Another particularly interesting comparison concerns the large-scale cultures of sperm whales and humans. We have ethno-linguistic groups, thousands or even millions of humans who feel they are part of the same group (e.g. Portuguese). It looks like sperm whale clans operate in a somewhat similar way. They're large in space and numbers, but one interesting and important difference is language. Language is culture because we learn our language from others. And humans who are brought up without other humans don't learn a language or produce a language. Language is learned, and, in that way, it is no different from the songs of the whales. But, it is syntactic and a semantic language, so that by putting the sounds we use in particular orders, we can produce an infinite number of meanings. There is very little evidence of semantic language in the wild for non-humans. Animals who spend a lot of time with humans seem to be able to learn and use semantic languages. Parrots, bonobos and dolphins learn a vocabulary in which different orders of the symbols mean different things, and so they seem to have the ability to do it, but they interestingly don’t seem to do it in the wild.

AM: Often language can be seen as giving orders, but you can also create a new horizon. For instance, what will tomorrow be like? If animals can do that, it means that we share something amazing — and maybe more than just communication. Do you think that's something we share with sperm whales?

HW: We use sounds to bond socially. This is important for us because we are cooperative creatures. Let’s say you walk out of your apartment in the morning, meet your neighbor and you say, “Nice day, isn't it?” It is not really information, but by saying that, you are building or reinforcing your relationship with them, which may or may not mean much but could become important.

We use language in many different ways. We sing lullabies to our kids, who probably don't care too much what the words actually say, but they like the tune. We sing martial songs as we march to war. Once again, the words may be important, but it is the tune and rhythm that gets us feeling warlike. Similarly, language and music are used in courtship. In that sense, our communication has parallels in other animals, across courtship, dealing with infants, expressing solidarity when a threat is posed and general bonding in a society where individuals depend on each other.
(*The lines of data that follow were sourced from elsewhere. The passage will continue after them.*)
(** C6: a request that [handleAskQuestion] sends is the conversational
    one, and its [conversation_history] holds the first three entries of
    [qaHistory] at most (the latest three, the history being latest
    first), in that order, each as its question and answer. *)
Theorem conversation_history_bounded (clk : Clock) (srv : Server QAResponse)
    (arg : option jsstring) (w : World) (r : Request) :
  Sent r ∈ drop (length (log w)) (log (handleAskQuestion clk srv arg w)) →
  ∃ q context hist,
    req_path r = "/qa/conversation"
    ∧ req_body r = ConversationBody q context hist (lit "en")
    ∧ (length hist ≤ 3)%nat
    ∧ length hist = Nat.min 3 (length (qaHistory (store w)))
    ∧ (∀ i : nat, (i < 3)%nat →
         hist !! i
         = (λ qa, mkHistoryItem (question qa) (answer qa))
             <$> qaHistory (store w) !! i).
Proof.
  unfold handleAskQuestion.
  destruct (negb (str_truthy (trim _))).
  { cbn. rewrite drop_app_length, list_elem_of_singleton. discriminate. }
  destruct (negb (str_truthy (getQAContext _))).
  { cbn. rewrite drop_app_length, list_elem_of_singleton. discriminate. }
  cbn [setIsAsking store].
  match goal with
  | |- context [call ?e ?b srv] =>
      destruct (ApiFacts.call_shape e b srv) as (evs & o & Hcall & Hnone);
      rewrite Hcall
  end.
  pose proof (conversationHistory_window (qaHistory (store w)))
    as (Hle & Hlen & Hidx & _).
  assert (Hsent : ∀ tail : list Event,
             (∀ r', Sent r' ∉ tail) →
             Sent r ∈ Sent (request_of ConversationalQA
                              (ConversationBody
                                 (default (currentQuestion (store w)) arg)
                                 (getQAContext (store w))
                                 (conversationHistory (qaHistory (store w)))
                                 (lit "en"))) :: evs ++ tail →
             r = request_of ConversationalQA
                   (ConversationBody
                      (default (currentQuestion (store w)) arg)
                      (getQAContext (store w))
                      (conversationHistory (qaHistory (store w)))
                      (lit "en"))).
  { intros tail Htail [Heq|Hin]%elem_of_cons; [congruence|].
    apply elem_of_app in Hin as [Hin|Hin]; [by apply Hnone in Hin|].
    by apply Htail in Hin. }
  intros Hin.
  assert (Hr : r = request_of ConversationalQA
                   (ConversationBody
                      (default (currentQuestion (store w)) arg)
                      (getQAContext (store w))
                      (conversationHistory (qaHistory (store w)))
                      (lit "en"))).
  { destruct o as [d|err|]; cbn in Hin; rewrite ?drop_app_length in Hin.
    - apply (Hsent [ToastSuccess (lit "Question answered!")]).
      + intros r'. rewrite list_elem_of_singleton. discriminate.
      + rewrite <- app_assoc in Hin. rewrite drop_app_length in Hin.
        exact Hin.
    - apply (Hsent [ToastError (lit "Failed to get answer. Please try again.")]).
      + intros r'. rewrite list_elem_of_singleton. discriminate.
      + rewrite <- app_assoc in Hin. rewrite drop_app_length in Hin.
        exact Hin.
    - apply (Hsent []).
      + intros r' Hr'. inversion Hr'.
      + rewrite app_nil_r. exact Hin. }
  subst r. eexists _, _, _. cbn [req_path req_body request_of endpoint_path].
  split; [reflexivity|]. split; [reflexivity|]. auto.
Qed.

Lemma conversation_history_of_sample :
  ∃ q context hist,
    req_path (request_of ConversationalQA
                (ConversationBody (lit "why?") (lit "Chunks overlap.")
                   [mkHistoryItem (lit "q4") (lit "a4");
                    mkHistoryItem (lit "q3") (lit "a3");
                    mkHistoryItem (lit "q2") (lit "a2")] (lit "en")))
    = "/qa/conversation"
    ∧ req_body (request_of ConversationalQA
                  (ConversationBody (lit "why?") (lit "Chunks overlap.")
                     [mkHistoryItem (lit "q4") (lit "a4");
                      mkHistoryItem (lit "q3") (lit "a3");
                      mkHistoryItem (lit "q2") (lit "a2")] (lit "en")))
      = ConversationBody q context hist (lit "en")
    ∧ (length hist ≤ 3)%nat
    ∧ length hist = Nat.min 3 (length (qaHistory (store sampleWorld)))
    ∧ (∀ i : nat, (i < 3)%nat →
         hist !! i
         = (λ qa, mkHistoryItem (question qa) (answer qa))
             <$> qaHistory (store sampleWorld) !! i).
Proof.
  apply (conversation_history_bounded sampleClock Silent None sampleWorld).
  vm_compute. apply list_elem_of_here.
Defined.

End QAFacts.

(** ** The chunker *)

Module ChunkerFacts.

Import Chunker.

Local Open Scope nat_scope.

Section Reconstruction.
Context {A : Type}.
Variable is_break : A → bool.
Variable tolerance : nat.
Variables (budget overlap : nat).
Hypothesis overlap_lt_budget : overlap < budget.

(** A break that is found lies among the [n] cuts tried from [p] down. *)
Lemma nearest_break_range (T : list A) (n p q : nat) :
  nearest_break is_break T n p = Some q → q ≤ p ∧ p < q + n.
Proof.
  revert p. induction n as [|n IH]; intros p; cbn; [done|].
  destruct (break_before is_break T p); [intros [= ->]; lia|].
  destruct p as [|p]; [done|].
  intros Hq. apply IH in Hq. lia.
Qed.

(** The chunk end lies past the previous end, within the budget and
    within the text. *)
Lemma select_boundary_range (T : list A) (start prev_end : nat) :
  start ≤ prev_end → prev_end < length T → prev_end < start + budget →
  let e := select_boundary is_break tolerance budget T start prev_end in
  prev_end < e ∧ e ≤ start + budget ∧ e ≤ length T.
Proof.
  intros Hs Hp Hb. cbn zeta. unfold select_boundary.
  destruct (Nat.leb_spec (length T) (Nat.min (start + budget) (length T)))
    as [Hlast|Hmore]; [lia|].
  destruct (nearest_break _ _ _ _) as [q|] eqn:Hq; [|lia].
  apply nearest_break_range in Hq. lia.
Qed.

Lemma slice_drop (T : list A) (a b c : nat) :
  a ≤ b → b ≤ c → drop (b - a) (slice T a c) = slice T b c.
Proof.
  intros Hab Hbc. unfold slice.
  replace (c - a) with ((b - a) + (c - b)) by lia.
  rewrite <- take_drop_commute, drop_drop.
  replace (a + (b - a)) with b by lia.
  done.
Qed.

Lemma slice_then_rest (T : list A) (b c : nat) :
  b ≤ c → slice T b c ++ drop c T = drop b T.
Proof.
  intros Hbc. unfold slice.
  replace (drop c T) with (drop (c - b) (drop b T)).
  - apply take_drop.
  - rewrite drop_drop. f_equal. lia.
Qed.

Lemma slice_to_end (T : list A) (b c : nat) :
  length T ≤ c → slice T b c = drop b T.
Proof.
  intros Hc. unfold slice. apply take_ge. rewrite length_drop. lia.
Qed.

(** Chunking from a state of the loop gives back the text past the
    previous end. *)
Lemma chunk_from_reconstructs (fuel : nat) (T : list A)
    (start prev_end idx : nat) :
  start ≤ prev_end → prev_end < length T → prev_end < start + budget →
  length T - prev_end ≤ fuel →
  reconstruct
    (chunk_from is_break tolerance budget overlap fuel T start prev_end idx)
  = drop prev_end T.
Proof.
  revert start prev_end idx.
  induction fuel as [|fuel IH]; intros start prev_end idx Hs Hp Hb Hfuel;
    [lia|].
  cbn [chunk_from].
  pose proof (select_boundary_range T start prev_end Hs Hp Hb) as (He1 & He2 & He3).
  set (e := select_boundary is_break tolerance budget T start prev_end) in *.
  destruct (Nat.leb_spec (length T) e) as [Hend|Hmore].
  - unfold reconstruct. cbn. rewrite app_nil_r.
    rewrite slice_drop by lia. apply slice_to_end. lia.
  - unfold reconstruct in *. cbn [map concat overlap_with_previous span].
    rewrite IH by lia.
    rewrite slice_drop by lia. apply slice_then_rest. lia.
Qed.

(** Every chunk is within the budget, and its overlap is shorter than
    the chunk and no more than the configured overlap. *)
Lemma chunk_from_sizes (fuel : nat) (T : list A) (start prev_end idx : nat) :
  start ≤ prev_end → prev_end < length T → prev_end < start + budget →
  prev_end ≤ start + overlap →
  Forall (λ c, length (span c) ≤ budget
               ∧ overlap_with_previous c < length (span c)
               ∧ overlap_with_previous c ≤ overlap)
    (chunk_from is_break tolerance budget overlap fuel T start prev_end idx).
Proof.
  revert start prev_end idx.
  induction fuel as [|fuel IH]; intros start prev_end idx Hs Hp Hb Ho;
    [constructor|].
  cbn [chunk_from].
  pose proof (select_boundary_range T start prev_end Hs Hp Hb) as (He1 & He2 & He3).
  set (e := select_boundary is_break tolerance budget T start prev_end) in *.
  assert (Hc : length (slice T start e) = e - start).
  { unfold slice. rewrite length_take, length_drop. lia. }
  destruct (Nat.leb_spec (length T) e) as [Hend|Hmore].
  - constructor; [cbn; lia|constructor].
  - constructor; [cbn; lia|]. apply IH; lia.
Qed.

(** The ordinals count up from the first one. *)
Lemma chunk_from_indices (fuel : nat) (T : list A) (start prev_end idx : nat) :
  map index
    (chunk_from is_break tolerance budget overlap fuel T start prev_end idx)
  = seq idx
      (length (chunk_from is_break tolerance budget overlap fuel T start
                 prev_end idx)).
Proof.
  revert start prev_end idx.
  induction fuel as [|fuel IH]; intros start prev_end idx; [done|].
  cbn [chunk_from]. destruct (_ <=? _); [done|].
  cbn. f_equal. apply IH.
Qed.

End Reconstruction.

(** C8: for a non-empty text and an overlap smaller than the budget, the
    chunker returns chunks, numbered in order, from which the text is got
    back exactly by dropping each chunk's overlap with the one before it
    and concatenating; the same (text, budget, overlap) gives the same
    chunks, so the same count and the same boundaries. *)
Theorem chunks_reconstruct_text {A : Type} (is_break : A → bool)
    (tolerance budget overlap : nat) (T : list A) :
  T ≠ [] → overlap < budget →
  ∃ cs : list (Chunk A),
    chunk_text is_break tolerance budget overlap T = inr cs
    ∧ reconstruct cs = T
    ∧ map index cs = seq 0 (length cs)
    ∧ (∀ (T' : list A) (budget' overlap' : nat) (cs' : list (Chunk A)),
         (T', budget', overlap') = (T, budget, overlap) →
         chunk_text is_break tolerance budget' overlap' T' = inr cs' →
         length cs' = length cs
         ∧ boundaries_from 0 cs' = boundaries_from 0 cs).
Proof.
  intros Hne Hlt. destruct T as [|a T]; [done|].
  eexists. split; [reflexivity|]. split; [|split].
  - rewrite (chunk_from_reconstructs is_break tolerance budget overlap Hlt);
      cbn [length]; [done|lia..].
  - apply chunk_from_indices.
  - intros T' budget' overlap' cs' [= -> -> ->] [= <-]. done.
Qed.

(** The spec's scenario, with words as units and no break in reach:
    10,000 words, budget 1000, overlap 200 give 13 chunks. *)
Example ten_thousand_words :
  (λ r, match r with inr cs => Some (length cs) | inl _ => None end)
    (chunk_text (λ _ : unit, false) 50 1000 200 (replicate (100 * 100) ()))
  = Some 13.
Proof. vm_compute. reflexivity. Qed.

(** A text shorter than the budget is one chunk with no overlap. *)
Lemma short_text_one_chunk {A : Type} (is_break : A → bool)
    (tolerance budget overlap : nat) (T : list A) :
  T ≠ [] → length T ≤ budget →
  chunk_text is_break tolerance budget overlap T = inr [mkChunk 0 T 0].
Proof.
  intros Hne Hlen. destruct T as [|a T]; [done|].
  unfold chunk_text. cbn [length chunk_from].
  unfold select_boundary.
  replace (Nat.min (0 + budget) (length (a :: T))) with (length (a :: T))
    by (cbn [length] in *; lia).
  rewrite Nat.leb_refl. cbn [length] in *. rewrite Nat.leb_refl.
  unfold slice. cbn [drop]. rewrite Nat.sub_0_r.
  rewrite (take_ge (a :: T)) by (cbn; lia). done.
Qed.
You will see a lot of that in sperm whales, chimpanzees and so on.

When I heard sperm whale codas, I used to think that they sounded like Morse code. I presupposed that the sperm whale codas were used to convey information also in a noisy channel. But because of more evidence we have, some of my colleagues and I think that not all sperm whale codas are more about bonding and social relationships and less about conveying particular bits of information.
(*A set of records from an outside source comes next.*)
(* ===== verification/_CoqProject ===== *)
-Q . S2P
Prelude.v
Base64.v
Utf8.v
PyScalar.v
Werkzeug.v
Labels.v
Argmax.v
Report.v
Metrics.v
Artifacts.v
Handler.v
Preprocess.v
Pipeline.v
App.v
Server.v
AM: What are the risks of particular clans dying out and losing their cultures in such a rapidly changing marine environment?
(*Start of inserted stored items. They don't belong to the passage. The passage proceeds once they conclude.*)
(* ===== verification/Metrics.v ===== *)
(** The evaluation calls of [predict]: scikit-learn's
    [classification_report(valid_y_true, valid_pred_classes,
    target_names=self.LABELS_ISCX, output_dict=True, zero_division=0)]
    (model_handler.py lines 196-198) and [confusion_matrix(valid_y_true,
    valid_pred_classes)] (line 243), as these calls behave with these
    arguments:
    - the labels are the sorted distinct values of both arrays together
      ([unique_labels]); no [labels=] argument is given, so when their
      number differs from the five target names the report raises
      [ValueError];
    - per class, precision = tp / predicted, recall = tp / support,
      f1 = 2 tp / (predicted + support), each [0.0] when its denominator
      is zero ([zero_division=0]);
    - [output_dict=True] converts every value to [float], support
      included; the keys are the target names, then ["accuracy"] (the
      micro average, equal to the accuracy for multiclass input),
      ["macro avg"] and ["weighted avg"];
    - the confusion matrix is indexed by the same sorted labels. *)

From stdpp Require Import base list strings decidable sorting numbers pretty.
From Stdlib Require Import ZArith QArith.
From S2P Require Import Prelude PyScalar Report.

(** ** Counting *)

(** [unique_labels(y_true, y_pred)] *)
Definition unique_labels (yt yp : list Z) : list Z := merge_sort Z.le (remove_dups (yt ++ yp)).

Definition count_label (l : Z) (ys : list Z) : nat := length (filter (λ y, y = l) ys).

(** Rows whose true label is [a] and predicted label is [b]. *)
Definition count_pair (a b : Z) (yt yp : list Z) : nat :=
  length (filter (λ tp : Z * Z, tp.1 = a ∧ tp.2 = b) (zip yt yp)).

(** [num / den], or [0.0] when [den = 0] ([zero_division=0]). *)
Definition ratio (num den : nat) : Q :=
  if decide (den = 0%nat) then 0 else inject_Z (Z.of_nat num) / inject_Z (Z.of_nat den).

(** ** Per-class scores *)

Record scores := mkScores { s_precision : Q; s_recall : Q; s_f1 : Q; s_support : Q }.

Definition class_scores (yt yp : list Z) (l : Z) : scores :=
  let tp := count_pair l l yt yp in
  let npred := count_label l yp in
  let ntrue := count_label l yt in
  mkScores (ratio tp npred) (ratio tp ntrue) (ratio (2 * tp) (npred + ntrue)) (inject_Z (Z.of_nat ntrue)).

Definition qsum (l : list Q) : Q := fold_right Qplus 0 l.

(** [average='macro']: the mean of the per-class values. *)
Definition macro_avg (ss : list scores) (n : nat) : scores :=
  let k := inject_Z (Z.of_nat (length ss)) in
  mkScores (qsum (map s_precision ss) / k) (qsum (map s_recall ss) / k) (qsum (map s_f1 ss) / k)
           (inject_Z (Z.of_nat n)).

(** [average='weighted']: weighted by support. *)
Definition weighted_avg (ss : list scores) (n : nat) : scores :=
  let w := qsum (map s_support ss) in
  let wavg (f : scores → Q) := if Qeq_bool w 0 then 0 else qsum (map (λ s, f s * s_support s) ss) / w in
  mkScores (wavg s_precision) (wavg s_recall) (wavg s_f1) (inject_Z (Z.of_nat n)).

(** The dict of one row of the report, every value a float. *)
Definition scores_dict (s : scores) : jv :=
  JDict [("precision", JFloat (PFin (s_precision s))); ("recall", JFloat (PFin (s_recall s)));
         ("f1-score", JFloat (PFin (s_f1 s))); ("support", JFloat (PFin (s_support s)))].

(** ** The report *)

Definition classification_report (yt yp : list Z) (target_names : list string) :
    res (list (string * jv)) :=
  if decide (length yt ≠ length yp) then
    raise ValueError ("Found input variables with inconsistent numbers of samples: ["
                      +:+ pretty (length yt) +:+ ", " +:+ pretty (length yp) +:+ "]")
  else
    let labels := unique_labels yt yp in
    if decide (length labels ≠ length target_names) then
      raise ValueError ("Number of classes, " +:+ pretty (length labels)
                        +:+ ", does not match size of target_names, "
                        +:+ pretty (length target_names) +:+ ". Try specifying the labels parameter")
    else
      let ss := map (class_scores yt yp) labels in
      let n := length yt in
      let acc := ratio (length (filter (λ tp : Z * Z, tp.1 = tp.2) (zip yt yp))) n in
      Ok (zip target_names (map scores_dict ss) ++
          [("accuracy", JFloat (PFin acc));
           ("macro avg", scores_dict (macro_avg ss n));
           ("weighted avg", scores_dict (weighted_avg ss n))]).

(** [confusion_matrix(y_true, y_pred)]: entry [(i, j)] counts the rows
    with true label [labels[i]] and predicted label [labels[j]]. *)
Definition confusion_matrix (yt yp : list Z) : list (list nat) :=
  let labels := unique_labels yt yp in
  map (λ a, map (λ b, count_pair a b yt yp) labels) labels.

(** ** The type of the report *)

(** The row of one class, and of the two averages. *)
Definition scores_ty : jty := TDict [("precision", TFloat); ("recall", TFloat); ("f1-score", TFloat); ("support", TFloat)].

(** The report for target names [names], as the frontend receives it. *)
Definition report_ty (names : list string) : jty :=
  TDict (map (λ n, (n, scores_ty)) names ++
         [("accuracy", TFloat); ("macro avg", scores_ty); ("weighted avg", scores_ty)]).

(** ** Counting lemmas *)

Lemma ratio_bounds (a b : nat) : (a ≤ b)%nat → 0 <= ratio a b <= 1.
Proof.
  intros Hab. unfold ratio. case_decide as Hb; [split; unfold Qle; cbn; lia|].
  assert (Hpos : 0 < inject_Z (Z.of_nat b)) by (unfold Qlt; cbn; lia).
  split.
  - apply Qle_shift_div_l; [done|]. rewrite Qmult_0_l. unfold Qle; cbn; lia.
  - apply Qle_shift_div_r; [done|]. rewrite Qmult_1_l. unfold Qle; cbn; lia.
Qed.

Lemma ratio_zero (b : nat) : ratio 0 b == 0.
Proof. unfold ratio. case_decide; [reflexivity|]. unfold Qdiv. apply Qmult_0_l. Qed.

Lemma count_pair_le (a b : Z) (yt yp : list Z) :
  (count_pair a b yt yp ≤ count_label a yt)%nat ∧ (count_pair a b yt yp ≤ count_label b yp)%nat.
Proof.
  unfold count_pair, count_label. revert yp.
  induction yt as [|t yt IH]; intros [|p yp]; [cbn; lia..|].
  destruct (IH yp) as [H1 H2]. cbn [zip zip_with]. rewrite !filter_cons.
  repeat case_decide; cbn [length fst snd] in *; split; lia.
Qed.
HW: There are risks to that, [and] we see it more clearly in killer whales, especially from studies

off the northwest coasts of Canada and the U.S. You see different social entities with very particular ways of life that are imperiled by what we are doing. Examples would be the southern resident community, which is around northern Washington state and southern British Columbia. That population is very small, with 70 or so animals, and not doing well. They continue to live in a highly used area by humans. There is a lot of noise from whale watching and a lot of pollution from shipping, and these things are getting worse. They specialize in a kind of food, the Chinook salmon, which isn't doing well. So it doesn’t look good for them. Further north in Glacier Bay, southeast Alaska, there is the AT1 pod, and they have very specialized ways of doing things. But they were in the area where the Exxon Valdez went down in the 80s. A number of the whales died then, and since then, they have had no calves, and they are on their way out. There are other groups of killer whales, which for one reason or another, are less vulnerable to us. All these things will affect the different groups differently, and we might expect the same for sperm whales, but it’s harder to tell.